_Requirement_.
The line that contains "host_NumberToString more_JSON_parse (VStr" marks the end: retype the data below exactly from its first line through that line.

(Collected data entries)
(** Two releases, the second without a version: no error, and no page. *)
Lemma release_without_version_breaks_page_witness :
  callTool_settle more_JSON_parse (Body (envelope releases_text)) = Normal release_status ∧
  member (obj []) "version" = Normal VUndefined ∧
  error (ui (more_loadVersions (VStr "10001") (Body (envelope releases_text)) selected).2) =
    VStr "" ∧
  ∃ e,
    host_render (ui (more_loadVersions (VStr "10001") (Body (envelope releases_text))
                       selected).2) = Throw e.
Proof.
  split; [reflexivity|]. split; [reflexivity|].
  refine (release_without_version_breaks_page host_StringToNumber host_ArrayToString
            host_NumberToString more_JSON_parse (VStr "10001")
            (Body (envelope releases_text)) release_status VUndefined
            [obj [("version", obj [("id", VStr "10100"); ("name", VStr "v2.1.0")])]; obj []]
            (obj []) VUndefined selected eq_refl eq_refl eq_refl eq_refl _ _ eq_refl eq_refl).
  - by repeat constructor.
  - apply list_elem_of_In. simpl. auto.
Defined.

_Output below_.
(** Two releases, the second without a version: no error, and no page. *)
Lemma release_without_version_breaks_page_witness :
  callTool_settle more_JSON_parse (Body (envelope releases_text)) = Normal release_status ∧
  member (obj []) "version" = Normal VUndefined ∧
  error (ui (more_loadVersions (VStr "10001") (Body (envelope releases_text)) selected).2) =
    VStr "" ∧
  ∃ e,
    host_render (ui (more_loadVersions (VStr "10001") (Body (envelope releases_text))
                       selected).2) = Throw e.
Proof.
  split; [reflexivity|]. split; [reflexivity|].
  refine (release_without_version_breaks_page host_StringToNumber host_ArrayToString
            host_NumberToString more_JSON_parse (VStr "10001")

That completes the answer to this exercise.